**About this exercise**
The records below are to be written out again, exactly as they appear.

Saved entries:
----

Lemma js_slice_take {A} (l : list A) n : 0 < n -> js_slice l 0 n = take (Z.to_nat n) l.
Proof.
  intros Hn. unfold js_slice. rewrite (proj2 (Z.ltb_ge 0 0)) by lia. rewrite (proj2 (Z.ltb_ge n 0)) by lia.
  rewrite (Z.min_l 0) by lia. cbn [Z.to_nat]. rewrite drop_0, Z.sub_0_r.
  destruct (Z.le_ge_cases n (Z.of_nat (length l))); [by rewrite Z.min_l by lia|].
  rewrite Z.min_r by lia. rewrite Nat2Z.id, !take_ge by lia. done.
Qed.
(** One page: the first [limit] items of what follows; the next target is the key of its
    last item, when more follow. *)
Lemma page_spec limit target items : 0 < limit -> from_item target ->
  let rest := rest_of target items in
  exists page, paginate items (cursor_text_of target) scope limit = Ok page /\
    kp_items page = take (Z.to_nat limit) rest /\
    (if Z.of_nat (length rest) <=? limit then kp_nextCursor page = None
     else exists x, last (take (Z.to_nat limit) rest) = Some x /\ kp_nextCursor page = cursor_text_of (Some (key x))).
Proof.
  intros Hl Hfrom rest. unfold paginateKeyset. rewrite (proj2 (Z.leb_gt limit 0)) by lia. rewrite past_cursor_text by done. cbn [mbind result_bind].
  fold rest. rewrite js_slice_take by done. eexists. split; [reflexivity|]. split; [done|]. cbn [kp_nextCursor].
  destruct (Z.leb_spec (Z.of_nat (length rest)) limit) as [H|H].
  - by rewrite (proj2 (Z.ltb_ge limit _)) by lia.
  - rewrite (proj2 (Z.ltb_lt limit _)) by lia. destruct (last (take (Z.to_nat limit) rest)) as [x|] eqn:E.
    + exists x. split; [done|]. unfold cursor_text_of, payload_of. cbn. by destruct (truthy scope).
    + exfalso. apply last_None in E. apply (f_equal length) in E. rewrite length_take in E. cbn in E. lia.
Qed.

----

**Written response**
Lemma js_slice_take {A} (l : list A) n : 0 < n -> js_slice l 0 n = take (Z.to_nat n) l.
Proof.
  intros Hn. unfold js_slice. rewrite (proj2 (Z.ltb_ge 0 0)) by lia. rewrite (proj2 (Z.ltb_ge n 0)) by lia.
  rewrite (Z.min_l 0) by lia. cbn [Z.to_nat]. rewrite drop_0, Z.sub_0_r.
  destruct (Z.le_ge_cases n (Z.of_nat (length l))); [by rewrite Z.min_l by lia|].
  rewrite Z.min_r by lia. rewrite Nat2Z.id, !take_ge by lia. done.
Qed.
(** One page: the first [limit] items of what follows; the next target is the key of its
    last item, when more follow. *)
Lemma page_spec limit target items : 0 < limit -> from_item target ->
  let rest := rest_of target items in
  exists page, paginate items (cursor_text_of target) scope limit = Ok page /\
    kp_items page = take (Z.to_nat limit) rest /\
    (if Z.of_nat (length rest) <=? limit then kp_nextCursor page = None
     else exists x, last (take (Z.to_nat limit) rest) = Some x /\ kp_nextCursor page = cursor_text_of (Some (key x))).
Proof.
  intros Hl Hfrom rest. unfold paginateKeyset. rewrite (proj2 (Z.leb_gt limit 0)) by lia. rewrite past_cursor_text by done. cbn [mbind result_bind].
  fold rest. rewrite js_slice_take by done. eexists. split; [reflexivity|]. split; [done|]. cbn [kp_nextCursor].
  destruct (Z.leb_spec (Z.of_nat (length rest)) limit) as [H|H].
  - by rewrite (proj2 (Z.ltb_ge limit _)) by lia.
  - rewrite (proj2 (Z.ltb_lt limit _)) by lia. destruct (last (take (Z.to_nat limit) rest)) as [x|] eqn:E.
    + exists x. split; [done|]. unfold cursor_text_of, payload_of. cbn. by destruct (truthy scope).
    + exfalso. apply last_None in E. apply (f_equal length) in E. rewrite length_take in E. cbn in E. lia.
Qed.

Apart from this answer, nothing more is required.